Spacecraft properties
- Spacecraft: AMC-5R
- Spacecraft type: GEOStar-2
- Bus: Star-2.4
- Manufacturer: Orbital Sciences Corporation
- Launch mass: 3,200 kg (7,100 lb)
- Power: 5 kW

Start of mission
- Launch date: 21 September 2011, 21:38:00 UTC
- Rocket: Ariane 5 ECA (VA204)
- Launch site: Centre Spatial Guyanais, ELA-3
- Contractor: Arianespace
- Entered service: 27 October 2011

Orbital parameters
- Reference system: Geocentric orbit
- Regime: Geostationary orbit
- Longitude: 87° West

Transponders
- Band: 48 transponders: 24 C-band 24 Ku-band
- Bandwidth: 36 MHz
- Coverage area: North America, Latin America, Caribbean

= SES-2 =

Geostationary Communications satellite

SES-2 is a communications satellite operated by SES. It was launched alongside the Arabsat-5C satellite.

== Spacecraft ==
The platform is home to the first hosted payload, a mechanism by which governmental entities can fly modules on commercial satellites.
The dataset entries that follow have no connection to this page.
(** * Weighbridge telemetry: register decoder, register probe and the two
      polling loops

    A shallow embedding of [modbus_probe.py] and of the weighbridge part of
    [camera_viewer.py], with the properties of the telemetry subsystem proved
    about it.

    Python values are modelled as follows: [int] is [Z] (unbounded, with
    [&], [|], [<<] as [Z.land], [Z.lor], [Z.shiftl]); [float] is an IEEE 754
    binary64 value, [spec_float] at precision 53 and maximal exponent 1024;
    [str] is a list of Unicode code points; [bytes] is a list of octets;
    a raised exception is the [Raise] case of [result]. *)

From Stdlib Require Import ZArith Lia SpecFloat Ascii String.
From stdpp Require Import base list numbers gmap strings sorting.

Local Open Scope Z_scope.

(** ** Exceptions and the error monad *)

Inductive exn :=
  | ValueError
  | IndexError
  | TypeError
  | AttributeError
  | ZeroDivisionError
  | OverflowError
  | ModbusException
  | OtherException.

Inductive result (A : Type) :=
  | Ok (a : A)
  | Raise (e : exn).
Arguments Ok {A} a.
Arguments Raise {A} e.

Global Instance result_ret : MRet result := λ A a, Ok a.
Global Instance result_bind : MBind result := λ A B f m,
  match m with
  | Ok a => f a
  | Raise e => Raise e
  end.
Global Instance result_fmap : FMap result := λ A B f m,
  match m with
  | Ok a => Ok (f a)
  | Raise e => Raise e
  end.

(** ** Text

    A [str] is its sequence of code points, a [bytes] value its sequence of
    octets. *)

Definition pystr := list N.
Definition bytes := list N.

Definition ch (a : ascii) : N := N_of_ascii a.
Arguments ch a%_char.

(** A string literal of the source (ASCII only). *)
Definition lit (s : string) : pystr := N_of_ascii <$> list_ascii_of_string s.
Arguments lit s%_string.

(** The part of the Unicode character database that the runtime consults
    for characters outside ASCII: the decimal digit value of a character
    ([Py_UNICODE_TODECIMAL]) and the lowercase form of a string that is not
    pure ASCII. The tables are not part of the repository and stay
    parameters. *)
Class UnicodeData := {
  ucd_decimal : N → option N;
  ucd_lower : pystr → pystr;
}.

Definition between (lo hi c : N) : bool := ((lo <=? c) && (c <=? hi))%N.

Definition is_ascii (c : N) : bool := (c <? 128)%N.

(** [Py_UNICODE_ISSPACE], the characters [str.strip()] removes. *)
Definition is_space (c : N) : bool :=
  between 0x09 0x0D c || between 0x1C 0x20 c || (c =? 0x85)%N || (c =? 0xA0)%N
  || (c =? 0x1680)%N || between 0x2000 0x200A c || between 0x2028 0x2029 c
  || (c =? 0x202F)%N || (c =? 0x205F)%N || (c =? 0x3000)%N.

(** [Py_ISSPACE], the ASCII white space the number parsers skip. *)
Definition is_c_space (c : N) : bool := between 0x09 0x0D c || (c =? 0x20)%N.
It carries 24 C-band and 24 Ku-band transponders of 36 MHz capacity. Six of the channels in each band can be cross-strapped to the opposite band, enabling new service capability. The SES-2 satellite generates approximately 5.0 kW of payload power and has two 2.3 m deployable reflectors. It also carries the Commercially Hosted InfraRed Payload (CHIRP) for the U.S. Air Force. CHIRP demonstrates infrared detection technologies from geostationary orbit for missile warning applications.

== Launch ==
SES-2, a communications satellite, was launched on 21 September 2011 from Centre Spatial Guyanais, Kourou at 21:38:00 UTC by an Ariane 5 ECA launch vehicle. The satellite weighed 3200 kg and join four other Orbital Sciences-built spacecraft in the SES fleet to provide service for North America, Latin America and the Caribbean. It is stationed at 87° West longitude.

== Mission ==
It entered into commercial service on 27 October 2011 in the 87° West orbital location. This satellite is used to transmit the updating Othernet archive to the small lightweight Othernet receiver stations designed to eventually provide news, weather, educational and other media to communities with no access to the internet.